« Quelques minutes après minuit », un conte mortel
Avec « Quelques minutes après minuit », Juan Antonio Bayona signe une oeuvre singulière
Le héros de Quelques minutes après minuit de Juan Antonio Bayona n’a pas une vie facile entre sa mère atteinte d’une grave maladie (Felicity Jones), sa grand-mère rébarbative (Sigourney Weaver) et les gros durs du collège. Le réalisateur de L’Orphelinat (2007) et The Impossible (2012) porte à l’écran le magnifique livre de Patrick Ness et Jim Kay, édité par Folio Junior, en plaçant un gamin de 12 ans (incarné par le vibrant Lewis MacDougall) au centre de l’action.
Mi-homme, mi-arbre
Le bambin reçoit la visite d’un monstre géant, mi-homme mi-arbre, l’aidant à faire le point sur sa vie dans ces circonstances difficiles. « La fiction rend la réalité supportable et permet de mieux la comprendre », explique le cinéaste à 20 Minutes. On prend fait et cause pour ce héros solitaire qui voit sa mère s’étioler sans pouvoir la secourir. La créature inquiétante est seule à comprendre ses épreuves et n’hésite pas à le secouer pour lui permettre de les surmonter. « Son travail de deuil est d’autant plus douloureux que sa mère n’est pas encore morte, insiste Juan Antonio Bayona.
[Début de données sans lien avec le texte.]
(** * Data Analyzer app (src/app.py): credential store, session marker,
      feedback store, analysis window and chart builder.

    The Python module is embedded shallowly:
    - the SQLite file is a record of tables ([users], [users_new],
      [feedback]); a table records the column names PRAGMA table_info would
      list, the constraints its CREATE TABLE declared and its rows in rowid
      order; a value of a TEXT column is NULL or a text, an id NULL or an
      integer; for the AUTOINCREMENT tables the record holds what
      [sqlite_sequence] holds; SQLite finds a column whatever the letter
      case of its name, Python's [in] on the list of names does not;
    - the flat files under data/ are a finite map from path to text (the
      bytes of a file are UTF-8), with the set of paths that cannot be
      written;
    - a Python function that touches the database or the file system is a
      computation in the monad [py]: it takes the world, returns a value or
      raises, and leaves a new world behind; [try_except] is Python's
      try/except Exception; an SQL statement raises when its table or a
      column it names is missing, or on a UNIQUE violation;
    - Python [str] values are byte strings (their UTF-8 encoding), which is
      what [hashlib.sha256(password.encode('utf-8'))] hashes; [strip]
      removes the Unicode white space, read off the bytes; [lower] folds
      the ASCII letters, and the search filter is embedded for ASCII text;
    - the platform is POSIX: paths are split at "/", a line of a CSV file
      ends with a line feed;
    - [hashlib.sha256] is the FIPS 180-4 function on 32-bit words held in [Z];
    - a DataFrame is its column labels and its rows; the widgets of the
      pages (select boxes, number input, slider, button) are the values
      they return, passed as arguments; plotly.express is a parameter.
*)

From Stdlib Require Import ZArith List String Ascii Lia Bool DecimalString Sorted.
From stdpp Require Import base gmap strings list.
Import ListNotations.

(* ===================================================================== *)
(** * Part I: the embedding                                               *)
(* ===================================================================== *)

(** ** hashlib.sha256 *)

Module Sha256.
Local Open Scope Z_scope.

Definition mask32 : Z := 0xffffffff.
Definition add32 (x y : Z) : Z := Z.land (x + y) mask32.
Definition rotr (n x : Z) : Z :=
  Z.lor (Z.shiftr x n) (Z.land (Z.shiftl x (32 - n)) mask32).
Definition Ch (x y z : Z) : Z :=
  Z.lxor (Z.land x y) (Z.land (Z.lxor x mask32) z).
Definition Maj (x y z : Z) : Z :=
  Z.lxor (Z.lxor (Z.land x y) (Z.land x z)) (Z.land y z).
Definition bsig0 (x : Z) : Z := Z.lxor (Z.lxor (rotr 2 x) (rotr 13 x)) (rotr 22 x).
Definition bsig1 (x : Z) : Z := Z.lxor (Z.lxor (rotr 6 x) (rotr 11 x)) (rotr 25 x).
Definition ssig0 (x : Z) : Z := Z.lxor (Z.lxor (rotr 7 x) (rotr 18 x)) (Z.shiftr x 3).
Definition ssig1 (x : Z) : Z := Z.lxor (Z.lxor (rotr 17 x) (rotr 19 x)) (Z.shiftr x 10).

(** The constants of FIPS 180-4 are fractional parts of roots of the first
    primes, cut to 32 bits; they are computed here rather than listed. *)
Definition is_prime (n : Z) : bool :=
  (1 <? n) && forallb (fun d => negb (n mod d =? 0)) (map Z.of_nat (seq 2 (Z.to_nat n - 2))).

(** The first sixty-four primes, 2 to 311. *)
Definition primes : list Z := List.filter is_prime (map Z.of_nat (seq 2 310)).

(** Integer cube root, found bit by bit from the top. *)
Fixpoint cbrt_bits (k : nat) (acc n : Z) : Z :=
  match k with
  | O => acc
  | S k' =>
      let c := acc + 2 ^ Z.of_nat k' in
      if c * c * c <=? n then cbrt_bits k' c n else cbrt_bits k' acc n
  end.

Definition frac_cbrt32 (p : Z) : Z := Z.land (cbrt_bits 36 0 (p * 2 ^ 96)) mask32.
Definition frac_sqrt32 (p : Z) : Z := Z.land (Z.sqrt (p * 2 ^ 64)) mask32.

(** Round constants: cube roots of the first sixty-four primes. *)
Definition K : list Z := Eval vm_compute in map frac_cbrt32 primes.

(** The eight working words. A record keeps the digest's width structural. *)
Record state := mk_state { sa : Z; sb : Z; sc : Z; sd : Z; se : Z; sf : Z; sg : Z; sh : Z }.

(** Initial hash value: square roots of the first eight primes. *)
Definition init : state :=
  Eval vm_compute in
    mk_state (frac_sqrt32 2) (frac_sqrt32 3) (frac_sqrt32 5) (frac_sqrt32 7)
             (frac_sqrt32 11) (frac_sqrt32 13) (frac_sqrt32 17) (frac_sqrt32 19).

Definition be_bytes (n : nat) (x : Z) : list Z :=
  map (fun i => Z.land (Z.shiftr x (8 * Z.of_nat i)) 0xff) (rev (seq 0 n)).

(** Padding: 0x80, zero bytes up to 56 mod 64, then the bit length on 64 bits. *)
Definition pad (msg : list Z) : list Z :=
  let len := Z.of_nat (length msg) in
  msg ++ [0x80] ++ repeat 0 (Z.to_nat ((55 - len) mod 64)) ++ be_bytes 8 (8 * len).

Definition be_word (bs : list Z) : Z :=
  fold_left (fun acc b => Z.lor (Z.shiftl acc 8) b) bs 0.

Fixpoint words (n : nat) (bs : list Z) : list Z :=
  match n with
  | O => []
  | S n' => be_word (firstn 4 bs) :: words n' (skipn 4 bs)
  end.

(** Message schedule, the most recent word first. *)
Fixpoint expand (n : nat) (recent : list Z) : list Z :=
  match n with
  | O => recent
  | S n' =>
      let w := add32 (add32 (ssig1 (nth 1 recent 0)) (nth 6 recent 0))
                     (add32 (ssig0 (nth 14 recent 0)) (nth 15 recent 0)) in
      expand n' (w :: recent)
  end.

Definition schedule (block : list Z) : list Z :=
  rev (expand 48 (rev (words 16 block))).

Definition round (s : state) (kw : Z * Z) : state :=
  let t1 := add32 (add32 (add32 (sh s) (bsig1 (se s))) (Ch (se s) (sf s) (sg s)))
                  (add32 (fst kw) (snd kw)) in
  let t2 := add32 (bsig0 (sa s)) (Maj (sa s) (sb s) (sc s)) in
  mk_state (add32 t1 t2) (sa s) (sb s) (sc s) (add32 (sd s) t1) (se s) (sf s) (sg s).

Definition compress (s : state) (block : list Z) : state :=
  let r := fold_left round (combine K (schedule block)) s in
  mk_state (add32 (sa s) (sa r)) (add32 (sb s) (sb r)) (add32 (sc s) (sc r))
           (add32 (sd s) (sd r)) (add32 (se s) (se r)) (add32 (sf s) (sf r))
           (add32 (sg s) (sg r)) (add32 (sh s) (sh r)).

Fixpoint absorb (n : nat) (s : state) (bs : list Z) : state :=
  match n with
  | O => s
  | S n' => absorb n' (compress s (firstn 64 bs)) (skipn 64 bs)
  end.

Definition digest (msg : list Z) : state :=
  let p := pad msg in absorb (length p / 64)%nat init p.

Definition hex_alphabet : list ascii := list_ascii_of_string "0123456789abcdef".

Definition hexdigit (n : Z) : ascii :=
  nth (Z.to_nat (Z.land n 0xf)) hex_alphabet "0"%char.

Definition hex_word (x : Z) : list ascii :=
  map (fun i => hexdigit (Z.shiftr x (4 * Z.of_nat i))) (rev (seq 0 8)).

Definition hex_state (s : state) : list ascii :=
  hex_word (sa s) ++ hex_word (sb s) ++ hex_word (sc s) ++ hex_word (sd s) ++
  hex_word (se s) ++ hex_word (sf s) ++ hex_word (sg s) ++ hex_word (sh s).

Definition bytes_of_string (s : string) : list Z :=
  map (fun c => Z.of_N (N_of_ascii c)) (list_ascii_of_string s).

(** [hashlib.sha256(data).hexdigest()] *)
Definition hexdigest (s : string) : string :=
  string_of_list_ascii (hex_state (digest (bytes_of_string s))).

End Sha256.

Arguments Sha256.hexdigest : simpl never.
Arguments Sha256.digest : simpl never.

(** ** Python text helpers *)

(** [c in '0123456789abcdef'] for a one-character string [c]. *)
Definition is_hex_char (c : ascii) : bool :=
  existsb (Ascii.eqb c) Sha256.hex_alphabet.

(** [str.lower()] on ASCII text, and the case folding SQLite applies to
    identifiers: A-Z become a-z, every other byte is left alone. On a text
    with a character outside ASCII [str.lower()] can differ; the module
    lowers such a text only to test it against ASCII characters (the
    hexadecimal digits, ".csv"), and no character outside ASCII lowers to
    one of those, so the tests come out the same. *)
Definition lower_char (c : ascii) : ascii :=
  let n := nat_of_ascii c in
  if (65 <=? n)%nat && (n <=? 90)%nat then ascii_of_nat (n + 32) else c.

Definition lower (s : string) : string :=
  string_of_list_ascii (map lower_char (list_ascii_of_string s)).

(** The white space [str.strip()] removes, read off the UTF-8 bytes of
    the text. One byte: space, \t \n \v \f \r and the separators
    0x1c..0x1f. *)
Definition is_space (c : ascii) : bool :=
  let n := nat_of_ascii c in
  (n =? 32)%nat || ((9 <=? n)%nat && (n <=? 13)%nat) || ((28 <=? n)%nat && (n <=? 31)%nat).

(** Two bytes: U+0085 (C2 85) and U+00A0 (C2 A0). *)
Definition is_space2 (a b : ascii) : bool :=
  (nat_of_ascii a =? 194)%nat
  && ((nat_of_ascii b =? 133)%nat || (nat_of_ascii b =? 160)%nat).

(** Three bytes: U+1680 (E1 9A 80), U+2000..U+200A (E2 80 80..8A), U+2028,
    U+2029 and U+202F (E2 80 A8, A9, AF), U+205F (E2 81 9F) and U+3000
    (E3 80 80). With the two above these are all the characters for which
    [str.isspace()] holds. *)
Definition is_space3 (a b c : ascii) : bool :=
  let x := nat_of_ascii a in
  let y := nat_of_ascii b in
  let z := nat_of_ascii c in
  ((x =? 225)%nat && (y =? 154)%nat && (z =? 128)%nat)
  || ((x =? 226)%nat && (y =? 128)%nat
      && (((128 <=? z)%nat && (z <=? 138)%nat)
          || (z =? 168)%nat || (z =? 169)%nat || (z =? 175)%nat))
  || ((x =? 226)%nat && (y =? 129)%nat && (z =? 159)%nat)
  || ((x =? 227)%nat && (y =? 128)%nat && (z =? 128)%nat).

(** The text without the white space it starts with. With [backwards] the
    bytes come last byte first, so the bytes of a character are met in
    reverse. In UTF-8 a lead byte is never a continuation byte, so the
    bytes matched at either end of a text are whole characters. *)
Fixpoint drop_spaces (backwards : bool) (l : list ascii) : list ascii :=
  match l with
  | a :: l1 =>
      if is_space a then drop_spaces backwards l1
      else
        match l1 with
        | b :: l2 =>
            if (if backwards then is_space2 b a else is_space2 a b)
            then drop_spaces backwards l2
            else
              match l2 with
              | c :: l3 =>
                  if (if backwards then is_space3 c b a else is_space3 a b c)
                  then drop_spaces backwards l3
                  else l
              | [] => l
              end
        | [] => l
        end
  | [] => []
  end.

(** [str.lstrip()] and [str.rstrip()] on the bytes. *)
Definition lstrip (l : list ascii) : list ascii := drop_spaces false l.
Definition rstrip (l : list ascii) : list ascii := rev (drop_spaces true (rev l)).

(** [str.strip()] *)
Definition strip (s : string) : string :=
  string_of_list_ascii (rstrip (lstrip (list_ascii_of_string s))).

(** What a file opened in text mode reads for its bytes: with [newline]
    left at its default, \r\n and a lone \r are read as \n. *)
Fixpoint universal_newlines (l : list ascii) : list ascii :=
  match l with
  | c :: rest =>
      if Ascii.eqb c (ascii_of_nat 13) then
        ascii_of_nat 10 ::
        match rest with
        | d :: rest' =>
            if Ascii.eqb d (ascii_of_nat 10) then universal_newlines rest'
            else universal_newlines rest
        | [] => []
        end
      else c :: universal_newlines rest
  | [] => []
  end.

Definition text_mode (s : string) : string :=
  string_of_list_ascii (universal_newlines (list_ascii_of_string s)).

(** Truth value of a Python string: non-empty. *)
Definition truthy (s : string) : bool := negb (String.eqb s EmptyString).

(** [name in cols] for a list of column names: Python compares the names
    as they are. *)
Definition has_col (name : string) (cols : list string) : bool :=
  existsb (String.eqb name) cols.

(** Whether SQLite finds the column [name] in a table with the columns
    [cols]: it compares identifiers without regard to the case of the
    ASCII letters. *)
Definition sql_has_col (name : string) (cols : list string) : bool :=
  existsb (fun c => String.eqb (lower c) (lower name)) cols.

(** Every byte of the text is an ASCII character. *)
Definition is_ascii (s : string) : bool :=
  forallb (fun c => (nat_of_ascii c <? 128)%nat) (list_ascii_of_string s).

(** ** File paths *)

Definition CURRENT_USER_FILE : string := "data/current_user.txt".
Definition FEEDBACK_LOG_PATH : string := "data/feedback_log.csv".
Definition USERS_EXPORT_PATH : string := "data/users_export.csv".
Definition USER_ACTIVITY_PATH : string := "data/user_activity.csv".

(** ** The database file and the flat files *)

(** A row of [users]. Every column of the table is declared TEXT except
    [id]; a value is NULL ([None]) or a text, an id NULL or an integer. *)
Record user_row := mk_user {
  u_id : option Z;
  u_username : option string;
  u_password : option string;
  u_created_at : option string }.

(** A [users] table: the column names PRAGMA table_info lists, whether [id]
    was declared INTEGER PRIMARY KEY, whether [username] was declared UNIQUE,
    and the rows in rowid order. A field of a column the table lacks is not
    read: the statement that names the column raises first. *)
Record users_table := mk_users {
  ut_cols : list string;
  ut_pk : bool;
  ut_unique : bool;
  ut_rows : list user_row }.

Record feedback_row := mk_feedback {
  f_id : Z;
  f_username : string;
  f_user_id : option Z;
  f_feedback : string;
  f_feedback_at : string }.

(** The [feedback] table, declared [id INTEGER PRIMARY KEY AUTOINCREMENT]:
    its column names, its rows in rowid order, and the value SQLite keeps
    for it in [sqlite_sequence], the largest id the table has ever held
    (0 for a table that never held a row). *)
Record feedback_table := mk_feedbacks {
  ft_cols : list string;
  ft_rows : list feedback_row;
  ft_seq : Z }.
Il va devoir admettre l’une des choses les plus dures au monde : à savoir que le monde n’est pas noir ou blanc, mais tout en nuances. » Liam Neeson prête sa gestuelle (et sa voix en anglais) à cet être sylvestre tantôt inquiétant, tantôt complice. « Nous avons mélangé les techniques, informatiques et prises de vues réelles, pour que la créature prenne réellement corps », précise le réalisateur. Le monstre est l’incarnation de tous les soucis d’un môme que les circonstances contraignent à grandir trop vite. « C’est de ce passage express vers l’âge adulte que parle Quelques minutes avant minuit. Même si je n’ai jamais connu de circonstances aussi dramatiques dans ma vie, je me sens proche de lui parce que j’étais un enfant introverti », précise Juan Antonio Bayona. A la fois mélo, film d’horreur et chronique familiale, cette oeuvre ne rentre vraiment dans aucune case. Ce conte cruel envoûte par sa façon d’évoquer des sujets graves avec un sens rare de la poésie macabre. Il n’est pas inutile de prévoir des mouchoirs en papier avant la séance.